Interactive data visualization brings many benefits compared to so-called "static" visualizations. It is particularly suitable for large, complex data sets, as it allows information to be identified and isolated.
First of all, this method makes it possible to identify trends more quickly. One of the reasons for this is that the human brain processes visual representations more quickly. Thus, data presented visually are easier to understand.
Similarly, interactive visualizations allow for more effective identification of cause and effect relationships between data by focusing on specific metrics.
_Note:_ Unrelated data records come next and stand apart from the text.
Lemma set_field (sign : bool) p off bits new :
  bytes_ok p -> field_ok p off bits ->
  exists p', (if sign then setSignedBitfield else setUnsignedBitfield) p off bits new = Some p' /\ bytes_ok p' /\ zlen p' = zlen p /\
    bits_of p' = splice (bits_of p) off (bits_be bits new).
Proof.
  intros Hp Hf. pose proof Hf as (_ & Hb & _). destruct sign; [|by apply setUnsigned_spec].
  destruct (setUnsigned_spec p off bits (wrapu 64 new) Hp Hf) as (p' & E & Hp' & Hl & Hbits). exists p'.
  split_and!; [done..|]. rewrite Hbits. f_equal. unfold bits_be. apply list_fmap_ext. intros i j Hj.
  apply lookup_seqZ in Hj as [-> Hi]. unfold wrapu. rewrite Z.mod_pow2_bits_low by lia. done.
Qed.

(** The end of an operation, once the check is done. *)
Lemma write_end (sign : bool) p off bits owtype r f newval (ret : Z -> Z) :
  bytes_ok p -> field_ok p off bits -> check_agrees r owtype f newval ->
  (forall z, f = Some z -> wraps 64 (ret z) = ret z) ->
  exists p' rep,
    (if negb (negb (r.1 =? 0) && bool_decide (owtype = BFOVERFLOW_FAIL)) then
       p ← (if sign then setSignedBitfield else setUnsignedBitfield) p off bits (after_check r newval);
       Some (p, RInt (if sign then ret (after_check r newval) else wraps 64 (ret (after_check r newval))))
     else Some (p, R_nullbulk)) = Some (p', rep) /\ bytes_ok p' /\ zlen p' = zlen p /\
    (bits_of p', rep) = match f with
                        | Some new => (splice (bits_of p) off (bits_be bits new), RInt (ret new))
                        | None => (bits_of p, R_nullbulk)
                        end.
Proof.
  intros Hp Hf [Hg Hnew] Hret. rewrite Hg. destruct f as [new|].
  - rewrite bool_decide_true by (by eexists). rewrite (Hnew new eq_refl), (Hret new eq_refl).
    destruct (set_field sign p off bits new Hp Hf) as (p' & -> & Hp' & Hl & Hbits). cbn [mbind option_bind].
    exists p', (RInt (ret new)). split_and!; [by destruct sign|done|done|by rewrite Hbits].
  - rewrite bool_decide_false by (by intros [? ?]). by exists p, R_nullbulk.
Qed.

Lemma in_s_wider a b z : 0 < a <= b -> in_s a z -> in_s b z.
Proof. intros Hab [? ?]. pose proof (Z.pow_le_mono_r 2 (a - 1) (b - 1) ltac:(lia) ltac:(lia)). unfold in_s. lia. Qed.

Lemma fit_range sign bits owtype t z : 0 < bits < 64 -> fit sign bits owtype t = Some z -> in_s 64 z.
Proof.
  intros Hb. unfold fit. pose proof (pow2_pos (bits - 1) ltac:(lia)) as Hp. pose proof (pow2_pos bits ltac:(lia)).
  pose proof (Z.pow_le_mono_r 2 bits 63 ltac:(lia) ltac:(lia)). pose proof (Z.pow_le_mono_r 2 (bits - 1) 62 ltac:(lia) ltac:(lia)).
  destruct ((_ <=? t) && (t <=? _)) eqn:Et.
  - intros [= <-]. zbool. unfold in_s. change (64 - 1) with 63. destruct sign; lia.
  - destruct owtype; [| |done]; intros [= <-]; destruct sign.
    + apply (in_s_wider bits); [lia|]. apply wraps_range; lia.
    + pose proof (wrapu_range bits t ltac:(lia)) as [? ?]. unfold in_s. change (64 - 1) with 63. lia.
    + unfold in_s. change (64 - 1) with 63. destruct (_ <? t); lia.
    + unfold in_s. change (64 - 1) with 63. destruct (_ <? t); lia.
Qed.

Lemma bitfield_write_spec op p :
  op_wf op -> op_safe op -> is_write op = true -> bytes_ok p -> field_ok p (bf_offset op) (bf_bits op) ->
  exists p' rep, bitfield_write op p = Some (p', rep) /\ bytes_ok p' /\ zlen p' = zlen p /\
    (bits_of p', rep) = bf_step op (bits_of p).
Proof.
  intros (Hoff & Hi64 & Hb0 & Hb1) Hsafe Hw Hp Hf. destruct op as [off i64 opcode owtype bits sign].
  unfold is_write, op_safe in *. cbn [bf_offset bf_i64 bf_opcode bf_owtype bf_bits bf_sign bitfield_write bf_step] in *. cbv zeta.
  pose proof (getBitfield_spec sign p off bits Hf ltac:(intros ->; by apply Hsafe)) as Hget.
  pose proof (field_num_range (bits_of p) off bits sign ltac:(lia)) as Hr. set (old := field_num _ _ _ _) in *.
  assert (0 < bits < 64) as Hb by (destruct sign; [destruct (Hsafe eq_refl)|]; lia).
  pose proof (pow2_pos (bits - 1) ltac:(lia)). pose proof (Z.pow_le_mono_r 2 (bits - 1) 62 ltac:(lia) ltac:(lia)).
  assert (in_s 64 old) as Hold.
  { destruct sign; [by apply (in_s_wider bits); [lia|]|]. destruct Hr as [? ?]. unfold in_s.
    pose proof (Z.pow_le_mono_r 2 bits 63 ltac:(lia) ltac:(lia)). change (64 - 1) with 63. lia. }
  assert (forall t f, f = fit sign bits owtype t -> forall z, f = Some z -> wraps 64 z = z) as Hfit.
  { intros t f -> z Hz. apply wraps_small; [lia|]. by eapply fit_range. }
  unfold getBitfield in Hget. destruct sign; rewrite Hget; cbn [mbind option_bind].
  - destruct opcode; [done| |].
    + destruct (signed_check i64 0 bits owtype i64 Hb) as (r & -> & Ha);
        [by apply Hsafe|done|by left|by rewrite Z.add_0_r|]. cbn [mbind option_bind]. rewrite Z.add_0_r in Ha.
      apply (write_end true p off bits owtype r _ i64 (fun _ => old) Hp Hf Ha). intros z _. by apply wraps_small.
    + destruct (Hsafe eq_refl) as [_ Hsum]. specialize (Hsum Hw). destruct Hr as [Hr0 Hr1].
      rewrite int64_arith_in by (unfold in_s; change (64 - 1) with 63; lia). cbn [mbind option_bind].
      destruct (signed_check old i64 bits owtype (old + i64) Hb) as (r & -> & Ha); [lia|done|by right|done|].
      cbn [mbind option_bind]. apply (write_end true p off bits owtype r _ _ (fun z => z) Hp Hf Ha). by eapply Hfit.
  - destruct opcode; [done| |].
    + destruct (unsigned_check (wrapu 64 i64) 0 bits owtype (wrapu 64 i64) Hb) as (r & -> & Ha);
        [by apply wrapu_range|done|by left|by rewrite Z.add_0_r|]. cbn [mbind option_bind]. rewrite Z.add_0_r in Ha.
      apply (write_end false p off bits owtype r _ (wrapu 64 i64) (fun _ => old) Hp Hf Ha). intros z _. by apply wraps_small.
    + destruct (unsigned_check old i64 bits owtype (wrapu 64 (old + i64)) Hb) as (r & -> & Ha);
        [apply (in_u_mono bits); [lia|done]|done|by right|intros Hin; apply wrapu_small; by apply (in_u_mono bits); [lia|]|].
      cbn [mbind option_bind]. apply (write_end false p off bits owtype r _ _ (fun z => z) Hp Hf Ha). by eapply Hfit.
Qed.

(** ** The loop over the operations *)

(** The operations write inside of the string, whose bits a [uint64_t] can number. *)
Definition op_inside (n : Z) (op : bitfieldOp) : Prop :=
  is_write op = true -> bf_offset op + bf_bits op <= 8 * n < 2 ^ 64.

(** The object of a key that was just written, and its bytes. *)
Definition raw_key (k : Z * sds) (s : server) (o : oid) (bs : sds) : Prop :=
  dict (st s) !! k = Some o /\ obj_at (st s) o = Some (Robj OBJ_STRING OBJ_ENCODING_RAW (PSds bs) 1) /\ bytes_ok bs.

Lemma writes_cons op ops : writes (op :: ops) = (if is_write op then 1 else 0) + writes ops.
Proof.
  unfold writes. rewrite filter_cons. destruct (is_write op); [rewrite decide_True by done; rewrite zlen_cons; lia|].
  by rewrite decide_False by done.
Qed.

(** The loop on a string that was prepared for writing: [rs0] are the replies so far. *)
Lemma bitfield_exec_write s c k E x o ops : forall s1 bs n rs0,
  Forall op_wf ops -> Forall op_safe ops -> Forall (op_inside (zlen bs)) ops ->
  written s k E s1 (Some (VStr bs)) x -> raw_key k s1 o bs ->
  let '(l, rs) := bf_run ops (bits_of bs) in
  exists bs' s2, bitfield_exec c (Some o) ops n (upd_clients (alter (says rs0) c) s1) =
      Some (n + writes ops, upd_clients (alter (says (rs0 ++ rs)%list) c) s2) /\
    written s k E s2 (Some (VStr bs')) x /\ bits_of bs' = l.
Proof.
  induction ops as [|op ops IH]; intros s1 bs n rs0 Hwf Hsafe Hin Hw Hraw.
  { cbn. exists bs, s1. rewrite app_nil_r. unfold writes. cbn. by rewrite zlen_nil, Z.add_0_r. }
  apply Forall_cons in Hwf as [Hwf1 Hwf], Hsafe as [Hsafe1 Hsafe], Hin as [Hin1 Hin].
  destruct Hraw as (Hk & Hr & Hbs). cbn [bf_run bitfield_exec]. rewrite writes_cons.
  set (s1' := upd_clients (alter (says rs0) c) s1).
  assert (forall r, obj_at (st s1) o = Some r -> in_store (obj o) s1' = Some (r, s1')) as Hobj.
  { intros r Hr'. apply in_store_same. unfold obj. run. by apply lift_run. }
  destruct (is_write op) eqn:Ew; pose proof Ew as Ew'; unfold is_write in Ew'; zbool; rewrite Ew'.
  - destruct (bitfield_write_spec op bs Hwf1 Hsafe1 Ew Hbs) as (bs1 & rep & Hrun & Hbs1 & Hlen & Hstep).
    { destruct Hwf1 as ([? ?] & _ & Hb0 & Hb1). specialize (Hin1 Ew). unfold field_ok. destruct (bf_sign op); lia. }
    destruct (written_again s k E s1 _ _ o bs bs1 Hw Hk Hr Hbs1) as (t & Hset & Hw1 & Hk1 & Hr1).
    erewrite bind_run by (by apply lift_run). erewrite bind_run by (by apply Hobj).
    erewrite bind_run by (by apply lift_run). erewrite bind_run by (apply lift_run; exact Hrun). cbv beta iota.
    unfold addReply, upd_client. run. fold (says [rep]).
    erewrite bind_run by (apply in_store_run; exact Hset).
    specialize (IH (with_st t s1) bs1 (n + 1) (rs0 ++ [rep])%list Hwf Hsafe). rewrite Hlen in IH.
    specialize (IH Hin Hw1 ltac:(by split_and!)). rewrite <- Hstep. destruct (bf_run ops (bits_of bs1)) as [l rs].
    destruct IH as (bs' & s2 & Hrest & Hw2 & Hl). exists bs', s2. rewrite <- app_assoc in Hrest. rewrite Z.add_assoc.
    split_and!; [|done|done].
    etrans; [|exact Hrest]. by rewrite <- says_says.
  - assert (getObjectReadOnlyString o s1' = Some (bs, s1')) as Hsrc.
    { unfold getObjectReadOnlyString. erewrite bind_run by (by apply Hobj). by erewrite bind_run by (by apply assert_run). }
    erewrite bind_run by exact Hsrc. erewrite bind_run by (apply lift_run; by apply bitfield_read_spec).
    unfold addReply, upd_client. run. specialize (IH s1 bs n (rs0 ++ [(bf_step op (bits_of bs)).2])%list Hwf Hsafe Hin Hw ltac:(by split_and!)).
    destruct op as [off i64 opcode owtype bits sign]. cbn [bf_opcode] in Ew'. apply bool_decide_eq_true_1 in Ew'. subst opcode.
    cbn [bf_step snd bf_offset bf_bits bf_sign] in *. destruct (bf_run ops (bits_of bs)) as [l rs].
    destruct IH as (bs' & s2 & Hrest & Hw2 & Hl). exists bs', s2. rewrite <- app_assoc in Hrest.
    split_and!; [|done|done]. etrans; [|exact Hrest]. by rewrite <- says_says.
Qed.

(** The loop on a string that is only read, or on no string. *)
Lemma bitfield_exec_read s k E c o v ops : forall n rs0,
  store_ok (st s) E -> read_found s k E o v -> not_string v = false ->
  Forall op_wf ops -> Forall op_safe ops -> Forall (fun op => is_write op = false) ops ->
  bitfield_exec c o ops n (upd_clients (alter (says rs0) c) s) =
    Some (n, upd_clients (alter (says (rs0 ++ (bf_run ops (bits_of (old_bytes v))).2)%list) c) s).
Proof.
  induction ops as [|op ops IH]; intros n rs0 Hok Hf Hns Hwf Hsafe Hget; [by rewrite app_nil_r|].
  apply Forall_cons in Hwf as [Hwf1 Hwf], Hsafe as [Hsafe1 Hsafe], Hget as [Hg Hget]. cbn [bf_run bitfield_exec].
  unfold is_write in Hg. zbool. rewrite Hg. set (s1' := upd_clients (alter (says rs0) c) s).
  assert ((match o with Some o => getObjectReadOnlyString o | None => mret [] end) s1' = Some (old_bytes v, s1')) as Hsrc.
  { destruct Hf as [|o w Hv Hin]; [done|]. destruct w as [bs|]; [|done]. by eapply (getObjectReadOnlyString_spec s1' E). }
  erewrite bind_run by exact Hsrc. erewrite bind_run by (apply lift_run; by apply bitfield_read_spec).
  unfold addReply, upd_client. run. specialize (IH n (rs0 ++ [(bf_step op (bits_of (old_bytes v))).2])%list Hok Hf Hns Hwf Hsafe Hget).
  destruct op as [off i64 opcode owtype bits sign]. cbn [bf_opcode] in Hg. apply bool_decide_eq_true_1 in Hg. subst opcode.
  cbn [bf_step snd bf_offset bf_bits bf_sign] in *. destruct (bf_run ops (bits_of (old_bytes v))) as [l rs]. cbn [snd] in *.
  rewrite <- app_assoc in IH. etrans; [|exact IH]. by rewrite <- says_says.
Qed.

(** ** The syntax of the arguments *)

(** A word in any case; what follows a zero byte is ignored. *)
Definition keyword (p : sds) (name : string) : Prop := tolower <$> c_string p = codes name.

(** The type of a field: "i" or "u" and the number of bits. *)
Definition field_type (p : sds) (sign : bool) (bits : Z) : Prop :=
  exists ds, p = (if sign then 105 else 117) :: ds /\ c_string ds = sdec bits /\ 1 <= bits <= (if sign then 64 else 63).

(** The offset of a field: a number of bits, or "#" and a number of fields. *)
Definition field_offset (p : sds) (bits off : Z) : Prop :=
  0 <= off < 2 ^ 32 /\ (p = sdec off \/ exists n, p = 35 :: sdec n /\ off = n * bits).

Definition overflow_name (ow : bfoverflow) : string :=
  match ow with BFOVERFLOW_WRAP => "wrap" | BFOVERFLOW_SAT => "sat" | BFOVERFLOW_FAIL => "fail" end.

(** The arguments [names] stand for the operations [ops], when [ow] is the mode of overflow that is in force before them. *)
Inductive bf_syntax : bfoverflow -> list sds -> list bitfieldOp -> Prop :=
| syntax_end ow : bf_syntax ow [] []
| syntax_get ow sub t off rest ops sign bits n :
    keyword sub "get" -> field_type t sign bits -> field_offset off bits n -> bf_syntax ow rest ops ->
    bf_syntax ow (sub :: t :: off :: rest) (BitfieldOp n 0 BITFIELDOP_GET ow bits sign :: ops)
| syntax_set ow sub t off v rest ops sign bits n i64 :
    keyword sub "set" -> field_type t sign bits -> field_offset off bits n -> v = sdec i64 -> in_s 64 i64 -> bf_syntax ow rest ops ->
    bf_syntax ow (sub :: t :: off :: v :: rest) (BitfieldOp n i64 BITFIELDOP_SET ow bits sign :: ops)
| syntax_incrby ow sub t off v rest ops sign bits n i64 :
    keyword sub "incrby" -> field_type t sign bits -> field_offset off bits n -> v = sdec i64 -> in_s 64 i64 -> bf_syntax ow rest ops ->
    bf_syntax ow (sub :: t :: off :: v :: rest) (BitfieldOp n i64 BITFIELDOP_INCRBY ow bits sign :: ops)
| syntax_overflow ow ow' sub name rest ops :
    keyword sub "overflow" -> keyword name (overflow_name ow') -> bf_syntax ow' rest ops -> bf_syntax ow (sub :: name :: rest) ops.

Definition reads_only (ops : list bitfieldOp) : bool := forallb (fun op => negb (is_write op)) ops.

(** The last bit that is written. *)
Definition last_written (ops : list bitfieldOp) : Z :=
  foldr (fun op n => if is_write op then Z.max (bf_offset op + bf_bits op - 1) n else n) 0 ops.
They also allow a better "narrative" of the data, by presenting a story within which it is possible to highlight or filter relevant information. Similarly, interactive visualization helps to simplify complex data with the ability to filter information or zoom in on a particular point.
In comparison, a static visualization does not offer interaction tools or changes over time. It allows data to be viewed from only one point of view. This approach is therefore better suited to less complex data sets, and in particular to communicating a predetermined view.
Interactive visualizations encourage more exploration and user autonomy, but are also more expensive to implement. When choosing between static or interactive visualization, consider ROI, data complexity, and audience preferences.
An interactive data visualization should have several main characteristics. First of all, it is important that a sufficient amount of data be available to implement it.
In addition, the data must be presented in an intuitive and understandable way. Finally, interactive visualization must allow relevant and exploitable insights to be identified.
Start by first identifying your objectives, identifying constraints, and designing a model, user interface and technology using the various interactive visualization tools at your disposal.
Feel free to test your interactive visualization to ensure its functionality, security and performance. To be able to update the visualization with new data, consider implementing rapid update methods.
There are many popular libraries to create your own interactive data visualizations. Some of the most popular include Altair, Bokeh, Celluloid, Matplotlib, nbinteract, Plotly, Pygal and Seaborn.